Dataset items:
(* ===== verification/FloatInt.v ===== *)
(** * FloatInt: integers as [float64]

    Go converts counters and durations with [float64(n)].  Below [2^53] in
    magnitude the conversion is exact, so comparisons of converted numbers are
    comparisons of the integers. *)

From S2P Require Import Prelude Float64.
Local Open Scope Z_scope.

Lemma digits2_pos_bounds p :
  2 ^ (Zpos (digits2_pos p) - 1) ≤ Zpos p < 2 ^ Zpos (digits2_pos p).
Proof.
  induction p as [p IH|p IH|]; cbn [digits2_pos]; [..|cbn; lia];
    rewrite Pos2Z.inj_succ; unfold Z.succ; rewrite Z.add_simpl_r, Z.pow_add_r by lia;
    rewrite (Z.pow_sub_r 2 (Zpos (digits2_pos p)) 1) in IH by lia;
    set (b := 2 ^ Zpos (digits2_pos p)) in *; change (2 ^ 1) with 2 in *;
    [rewrite (Pos2Z.inj_xI p)|rewrite (Pos2Z.inj_xO p)];
    assert (b = 2 * (b / 2)) by (subst b; rewrite <- Z.pow_pred_r by lia;
      rewrite Z.mul_comm, Z.div_mul by lia; lia); lia.
Qed.

Lemma digits2_small p : Zpos p < 2 ^ 53 → Zpos (digits2_pos p) ≤ 53.
Proof.
  intros H. pose proof (digits2_pos_bounds p) as [Hl _].
  destruct (Z.le_gt_cases (Zpos (digits2_pos p)) 53) as [|Hgt]; [done|].
  assert (2 ^ 53 ≤ 2 ^ (Zpos (digits2_pos p) - 1)) by (apply Z.pow_le_mono_r; lia). lia.
Qed.

Lemma iter_xO_value p d : Zpos (Pos.iter xO p d) = Zpos p * 2 ^ Zpos d.
Proof.
  induction d as [|d IH] using Pos.peano_ind; [cbn; lia|].
  rewrite Pos.iter_succ, Pos2Z.inj_succ, Z.pow_succ_r by lia.
  rewrite (Pos2Z.inj_xO (Pos.iter xO p d)), IH. lia.
Qed.

Lemma digits2_iter_xO p d : Zpos (digits2_pos (Pos.iter xO p d)) = Zpos (digits2_pos p) + Zpos d.
Proof.
  induction d as [|d IH] using Pos.peano_ind; [cbn; lia|].
  rewrite Pos.iter_succ. cbn [digits2_pos]. rewrite Pos2Z.inj_succ, IH. lia.
Qed.

(** A mantissa of 53 digits is not rounded. *)
Lemma binary_round_aux_exact m e :
  Zpos (digits2_pos m) = 53 → -1074 ≤ e ≤ 971 →
  binary_round_aux prec emax false (Zpos m) e loc_Exact = S754_finite false m e.
Proof.
  intros Hm He. unfold binary_round_aux, shr_fexp. cbn [Zdigits2]. rewrite Hm.
  assert (fexp prec emax (53 + e) - e = 0) as ->
    by (unfold fexp, emin, prec, emax; lia).
  cbn [shr shr_record_of_loc shr_m loc_of_shr_record round_nearest_even Zdigits2]. rewrite Hm.
  assert (fexp prec emax (53 + e) - e = 0) as ->
    by (unfold fexp, emin, prec, emax; lia).
  cbn [shr shr_record_of_loc shr_m].
  destruct (Z.leb_spec e (emax - prec)) as [|H]; [done|]. unfold emax, prec in H. lia.
Qed.

(** The mantissa and exponent of a positive integer below [2^53]. *)
Lemma of_Z_exact p :
  Zpos p < 2 ^ 53 →
  ∃ m, of_Z (Zpos p) = S754_finite false m (Zpos (digits2_pos p) - 53) ∧
       Zpos m = Zpos p * 2 ^ (53 - Zpos (digits2_pos p)).
Proof.
  intros Hp. pose proof (digits2_small p Hp) as Hd.
  unfold of_Z, binary_normalize, binary_round.
  assert (fexp prec emax (Zpos (digits2_pos p) + 0) = Zpos (digits2_pos p) - 53) as ->
    by (unfold fexp, emin, prec, emax; lia).
  unfold shl_align. rewrite Z.sub_0_r.
  destruct (Zpos (digits2_pos p) - 53) as [|d|d] eqn:E; [|lia|].
  - exists p. rewrite binary_round_aux_exact by lia. split; [done|].
    replace (53 - Zpos (digits2_pos p)) with 0 by lia. lia.
  - exists (Pos.iter xO p d). rewrite binary_round_aux_exact; [|rewrite digits2_iter_xO; lia|lia].
    split; [done|]. rewrite iter_xO_value. f_equal. f_equal. lia.
Qed.

Lemma of_Z_compare a b :
  0 < a < 2 ^ 53 → 0 < b < 2 ^ 53 → SFcompare (of_Z a) (of_Z b) = Some (a ?= b).
Proof.
  intros Ha Hb. destruct a as [|p|]; [lia| |lia]. destruct b as [|q|]; [lia| |lia].
  destruct (of_Z_exact p ltac:(lia)) as (m & -> & Hm).
  destruct (of_Z_exact q ltac:(lia)) as (n & -> & Hn). cbn [SFcompare]. f_equal.
  pose proof (digits2_pos_bounds p) as [Hp1 Hp2]. pose proof (digits2_pos_bounds q) as [Hq1 Hq2].
  destruct (Z.compare_spec (Zpos (digits2_pos p) - 53) (Zpos (digits2_pos q) - 53)) as [E|E|E].
  - change (Pos.compare_cont Eq m n) with (Zpos m ?= Zpos n). rewrite Hm, Hn.
    replace (Zpos (digits2_pos q)) with (Zpos (digits2_pos p)) by lia.
    pose proof (digits2_small p ltac:(lia)).
    rewrite <- Zmult_compare_compat_r; [done|]. pose proof (Z.pow_pos_nonneg 2 (53 - Zpos (digits2_pos p))). lia.
  - symmetry. apply Z.compare_lt_iff.
    assert (2 ^ Zpos (digits2_pos p) ≤ 2 ^ (Zpos (digits2_pos q) - 1)) by (apply Z.pow_le_mono_r; lia). lia.
  - symmetry. apply Z.compare_gt_iff.
    assert (2 ^ Zpos (digits2_pos q) ≤ 2 ^ (Zpos (digits2_pos p) - 1)) by (apply Z.pow_le_mono_r; lia). lia.
Qed.

Lemma of_Z_fle a b :
  0 < a < 2 ^ 53 → 0 < b < 2 ^ 53 → fle (of_Z a) (of_Z b) = (a <=? b).
Proof.
  intros Ha Hb. unfold fle, SFleb. rewrite of_Z_compare by done. unfold Z.leb. by destruct (a ?= b).
Qed.

Lemma of_Z_flt a b :
  0 < a < 2 ^ 53 → 0 < b < 2 ^ 53 → flt (of_Z a) (of_Z b) = (a <? b).
Proof.
  intros Ha Hb. unfold flt, SFltb. rewrite of_Z_compare by done. unfold Z.ltb. by destruct (a ?= b).
Qed.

How to complete this task | Please transcribe the entries above exactly as written.

Reply |
(* ===== verification/FloatInt.v ===== *)
(** * FloatInt: integers as [float64]

    Go converts counters and durations with [float64(n)].  Below [2^53] in
    magnitude the conversion is exact, so comparisons of converted numbers are
    comparisons of the integers. *)

From S2P Require Import Prelude Float64.
Local Open Scope Z_scope.

Lemma digits2_pos_bounds p :
  2 ^ (Zpos (digits2_pos p) - 1) ≤ Zpos p < 2 ^ Zpos (digits2_pos p).
Proof.
  induction p as [p IH|p IH|]; cbn [digits2_pos]; [..|cbn; lia];
    rewrite Pos2Z.inj_succ; unfold Z.succ; rewrite Z.add_simpl_r, Z.pow_add_r by lia;
    rewrite (Z.pow_sub_r 2 (Zpos (digits2_pos p)) 1) in IH by lia;
    set (b := 2 ^ Zpos (digits2_pos p)) in *; change (2 ^ 1) with 2 in *;
    [rewrite (Pos2Z.inj_xI p)|rewrite (Pos2Z.inj_xO p)];
    assert (b = 2 * (b / 2)) by (subst b; rewrite <- Z.pow_pred_r by lia;
      rewrite Z.mul_comm, Z.div_mul by lia; lia); lia.
Qed.

Lemma digits2_small p : Zpos p < 2 ^ 53 → Zpos (digits2_pos p) ≤ 53.
Proof.
  intros H. pose proof (digits2_pos_bounds p) as [Hl _].
  destruct (Z.le_gt_cases (Zpos (digits2_pos p)) 53) as [|Hgt]; [done|].
  assert (2 ^ 53 ≤ 2 ^ (Zpos (digits2_pos p) - 1)) by (apply Z.pow_le_mono_r; lia). lia.
Qed.

Lemma iter_xO_value p d : Zpos (Pos.iter xO p d) = Zpos p * 2 ^ Zpos d.
Proof.
  induction d as [|d IH] using Pos.peano_ind; [cbn; lia|].
  rewrite Pos.iter_succ, Pos2Z.inj_succ, Z.pow_succ_r by lia.
  rewrite (Pos2Z.inj_xO (Pos.iter xO p d)), IH. lia.
Qed.

Lemma digits2_iter_xO p d : Zpos (digits2_pos (Pos.iter xO p d)) = Zpos (digits2_pos p) + Zpos d.
Proof.
  induction d as [|d IH] using Pos.peano_ind; [cbn; lia|].
  rewrite Pos.iter_succ. cbn [digits2_pos]. rewrite Pos2Z.inj_succ, IH. lia.
Qed.

(** A mantissa of 53 digits is not rounded. *)
Lemma binary_round_aux_exact m e :
  Zpos (digits2_pos m) = 53 → -1074 ≤ e ≤ 971 →
  binary_round_aux prec emax false (Zpos m) e loc_Exact = S754_finite false m e.
Proof.
  intros Hm He. unfold binary_round_aux, shr_fexp. cbn [Zdigits2]. rewrite Hm.
  assert (fexp prec emax (53 + e) - e = 0) as ->
    by (unfold fexp, emin, prec, emax; lia).
  cbn [shr shr_record_of_loc shr_m loc_of_shr_record round_nearest_even Zdigits2]. rewrite Hm.
  assert (fexp prec emax (53 + e) - e = 0) as ->
    by (unfold fexp, emin, prec, emax; lia).
  cbn [shr shr_record_of_loc shr_m].
  destruct (Z.leb_spec e (emax - prec)) as [|H]; [done|]. unfold emax, prec in H. lia.
Qed.

(** The mantissa and exponent of a positive integer below [2^53]. *)
Lemma of_Z_exact p :
  Zpos p < 2 ^ 53 →
  ∃ m, of_Z (Zpos p) = S754_finite false m (Zpos (digits2_pos p) - 53) ∧
       Zpos m = Zpos p * 2 ^ (53 - Zpos (digits2_pos p)).
Proof.
  intros Hp. pose proof (digits2_small p Hp) as Hd.
  unfold of_Z, binary_normalize, binary_round.
  assert (fexp prec emax (Zpos (digits2_pos p) + 0) = Zpos (digits2_pos p) - 53) as ->
    by (unfold fexp, emin, prec, emax; lia).
  unfold shl_align. rewrite Z.sub_0_r.
  destruct (Zpos (digits2_pos p) - 53) as [|d|d] eqn:E; [|lia|].
  - exists p. rewrite binary_round_aux_exact by lia. split; [done|].
    replace (53 - Zpos (digits2_pos p)) with 0 by lia. lia.
  - exists (Pos.iter xO p d). rewrite binary_round_aux_exact; [|rewrite digits2_iter_xO; lia|lia].
    split; [done|]. rewrite iter_xO_value. f_equal. f_equal. lia.
Qed.

Lemma of_Z_compare a b :
  0 < a < 2 ^ 53 → 0 < b < 2 ^ 53 → SFcompare (of_Z a) (of_Z b) = Some (a ?= b).
Proof.
  intros Ha Hb. destruct a as [|p|]; [lia| |lia]. destruct b as [|q|]; [lia| |lia].
  destruct (of_Z_exact p ltac:(lia)) as (m & -> & Hm).
  destruct (of_Z_exact q ltac:(lia)) as (n & -> & Hn). cbn [SFcompare]. f_equal.
  pose proof (digits2_pos_bounds p) as [Hp1 Hp2]. pose proof (digits2_pos_bounds q) as [Hq1 Hq2].
  destruct (Z.compare_spec (Zpos (digits2_pos p) - 53) (Zpos (digits2_pos q) - 53)) as [E|E|E].
  - change (Pos.compare_cont Eq m n) with (Zpos m ?= Zpos n). rewrite Hm, Hn.
    replace (Zpos (digits2_pos q)) with (Zpos (digits2_pos p)) by lia.
    pose proof (digits2_small p ltac:(lia)).
    rewrite <- Zmult_compare_compat_r; [done|]. pose proof (Z.pow_pos_nonneg 2 (53 - Zpos (digits2_pos p))). lia.
  - symmetry. apply Z.compare_lt_iff.
    assert (2 ^ Zpos (digits2_pos p) ≤ 2 ^ (Zpos (digits2_pos q) - 1)) by (apply Z.pow_le_mono_r; lia). lia.
  - symmetry. apply Z.compare_gt_iff.
    assert (2 ^ Zpos (digits2_pos q) ≤ 2 ^ (Zpos (digits2_pos p) - 1)) by (apply Z.pow_le_mono_r; lia). lia.
Qed.

Lemma of_Z_fle a b :
  0 < a < 2 ^ 53 → 0 < b < 2 ^ 53 → fle (of_Z a) (of_Z b) = (a <=? b).
Proof.
  intros Ha Hb. unfold fle, SFleb. rewrite of_Z_compare by done. unfold Z.leb. by destruct (a ?= b).
Qed.

Lemma of_Z_flt a b :
  0 < a < 2 ^ 53 → 0 < b < 2 ^ 53 → flt (of_Z a) (of_Z b) = (a <? b).
Proof.
  intros Ha Hb. unfold flt, SFltb. rewrite of_Z_compare by done. unfold Z.ltb. by destruct (a ?= b).
Qed.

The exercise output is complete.